Num conjunto de questões pretendia-se obter o grau de concordância com várias afirmações referentes a práticas e rotinas no trabalho dos jornalistas. Verificamos que o trabalho de reportagem foi, de longe, a prática mais afetada durante o período em análise já que 66,07% dos respondentes concordaram ou concordaram muito com a afirmação “Passei a fazer menos reportagem”. Em sentido contrário, os dados apurados permitem-nos verificar que a disponibilização de conteúdos multimédia foi a prática que mais aumentou entre os jornalistas respondentes, uma vez que 67,85% referiram ter passado a fazer mais trabalho multimédia, resultados que se explicam também com o grau de concordância revelado pelos jornalistas da rádio em relação ao uso de ferramentas digitais, pois 94,64% concordam ou concordam muito com esse aumento de utilização.

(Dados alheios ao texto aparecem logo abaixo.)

(** C3.  The tokens are the trimmed segments between the commas that lie
    outside quoted strings at bracket depth 0, the last segment being
    emitted only when it is not empty; [parseValues] normalizes exactly
    these tokens.  A quoted text without its own quote character inside
    and a parenthesized text without further brackets or quotes are one
    token whatever commas they hold; the example text has the three tokens
    of the claim, and a quote after a backslash does not end a string. *)
Theorem C3_tokenizer (valueString body : str) :
  tokenize valueString = specTokens valueString
  /\ parseValues valueString = map cleanValue (tokenize valueString)
  /\ tokenize (squote :: without squote body ++ [squote])
     = [squote :: without squote body ++ [squote]]
  /\ tokenize (dquote :: without dquote body ++ [dquote])
     = [dquote :: without dquote body ++ [dquote]]
  /\ tokenize ("("%char :: unbracketed body ++ [")"%char])
     = ["("%char :: unbracketed body ++ [")"%char]]
  /\ tokenize (js "1, 'a,b', (2,3)") = [js "1"; js "'a,b'"; js "(2,3)"]
  /\ tokenize (js "'a\',b', 2") = [js "'a\',b'"; js "2"].
Proof.
  split; [apply tokenize_spec|].
  split; [apply parseValues_tokenize|].
  split; [apply tokenize_quoted; reflexivity|].
  split; [apply tokenize_quoted; reflexivity|].
  split; [apply tokenize_parenthesized|].
  split; vm_compute; reflexivity.
Qed.

(** C4 as stated fails: a token of digits does not always yield an
    integer, and when it does, not always the one it denotes.  The token of
    310 digits yields Infinity; 9007199254740993 yields 9007199254740992,
    as the token 9007199254740992 does. *)
Lemma C4_counterexample :
  test false intRe hugeToken = true
  /\ cleanValue hugeToken = JNum (S754_infinity false)
  /\ ~ yieldsItsInteger hugeToken
  /\ test false intRe (js "9007199254740993") = true
  /\ cleanValue (js "9007199254740993") = cleanValue (js "9007199254740992")
  /\ ~ yieldsItsInteger (js "9007199254740993").
Proof.
  assert (A : cleanValue hugeToken = JNum (S754_infinity false))
    by (vm_compute; reflexivity).
  assert (B : cleanValue (js "9007199254740993")
              = JNum (S754_finite false 4503599627370496 1))
    by (vm_compute; reflexivity).
  split; [vm_compute; reflexivity|].
  split; [exact A|].
  split.
  { intros (n & E & I). rewrite A in E. inversion E; subst n.
    discriminate I. }
  split; [vm_compute; reflexivity|].
  split; [vm_compute; reflexivity|].
  intros (n & E & I). rewrite B in E. inversion E; subst n.
  vm_compute in I. discriminate I.
Qed.

(** C4, amended.  [cleanValue] follows the precedence of the claim: NULL
    in any case, then a quoted text with its two escapes rewritten and
    every other backslash kept, then an integer, then a decimal, then the
    text itself.  The integer and the decimal come out as the Number
    nearest to what the token denotes, under the sign of the token; a
    token that denotes a safe integer yields that integer. *)
Theorem C4_normalizer (token : str) :
  cleanValue token = normalizeSpec token
  /\ (isIntegerText (trim token) = true ->
      safeInteger (integerDenoted (trim token)) -> yieldsItsInteger token)
  /\ cleanValue (js "NULL") = JNull
  /\ cleanValue (js "'5'") = JStr (js "5")
  /\ cleanValue (js "5") = JNum (Dec 5 0)
  /\ integerOf (Dec 5 0) = Some 5%Z
  /\ cleanValue (js "5.5") = JNum (Dec 55 1)
  /\ cleanValue (js "'O\'Brien'") = JStr (js "O'Brien")
  /\ cleanValue (dquote :: js "a\" ++ dquote :: js "b\n" ++ [dquote])
     = JStr (js "a" ++ dquote :: js "b\n").
Proof.
  split; [apply cleanValue_spec|].
  split; [apply cleanValue_integer|].
  repeat split; vm_compute; reflexivity.
Qed.

(** C5.  A CREATE TABLE statement that is dispatched and parsed installs
    the parsed TableInfo under its name: afterwards the name denotes the
    new columns with empty data, whatever the registry held before, and
    the other entries are untouched.  Both implementations. *)
Theorem C5_create_replaces (st : Converter) (sql : str) (ti tj : TableInfo) :
  startsWith (js "CREATE TABLE") (toUpperCase (trim sql)) = true ->
  limitReached (withCounter st (processedStatements st + 1)) = false ->
  Ts.parseCreateTable (trim sql) = Some ti ->
  Js.parseCreateTable (trim sql) = Some tj ->
  (exists st',
      TsConverter.processStatement sql st = Returned true st'
      /\ lookupTable st' (tableName ti) = Some ti
      /\ data ti = []
      /\ forall k, k <> tableName ti -> tables st' !! k = tables st !! k)
  /\ (exists st',
      JsConverter.processStatement sql st = Returned (Some true) st'
      /\ lookupTable st' (tableName tj) = Some tj
      /\ data tj = []
      /\ forall k, k <> tableName tj -> tables st' !! k = tables st !! k).
Proof.
  intros Hk Hl Ht Hj.
  assert (Hne : isEmpty (trim sql) = false).
  { destruct (trim sql); [discriminate Hk | reflexivity]. }
  split.
  - eexists. unfold TsConverter.processStatement. rewrite Hne.
    rewrite (dispatch_create _ _ _ ti Hk Hl Ht).
    split; [reflexivity|]. split; [apply lookupTable_setTable|].
    split; [exact (ts_parse_data _ _ Ht)|].
    intros k Hkne. rewrite tables_setTable_other by exact Hkne. reflexivity.
  - eexists. unfold JsConverter.processStatement. rewrite Hne.
    rewrite (dispatch_create _ _ _ tj Hk Hl Hj).
    split; [reflexivity|]. split; [apply lookupTable_setTable|].
    split; [exact (js_parse_data _ _ Hj)|].
    intros k Hkne. rewrite tables_setTable_other by exact Hkne. reflexivity.
Qed.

O uso de plataformas digitais foi, assim, muito frequente durante o Estado de Emergência e início do desconfinamento. 85,7% dos jornalistas admitiram que em relação a um período normal de trabalho, a utilização de sites como fontes de informação aumentou, seguindo-se o Facebook com 56,3%. Já para a obtenção de sons para as peças, o Whatsapp foi a plataforma que registou um maior aumento, 66,1%, quando comparado com um período normal de trabalho. Seguiu-se o Skype e o Zoom, ambos com 46,4% das respostas.
Numa outra questão, pedia-se aos jornalistas que respondessem em qual das plataformas de distribuição de conteúdos jornalísticos o seu trabalho sofreu mais alterações entre março e maio de 2020. Através das respostas, percebemos que esse trabalho aumentou em todas, mas sobretudo no site (57,14%) e nas redes sociais (62,5%)
No período em análise, as maiores preocupações dos jornalistas tiveram a ver com a necessidade de fornecer informações úteis aos ouvintes sobre a pandemia, com 94,64% das respostas. A importância da confirmação das informações (89,28%) e o perigo das fake news (87,5%) foram também referidas pelos jornalistas inquiridos como aspetos cuja preocupação aumentou durante a pandemia.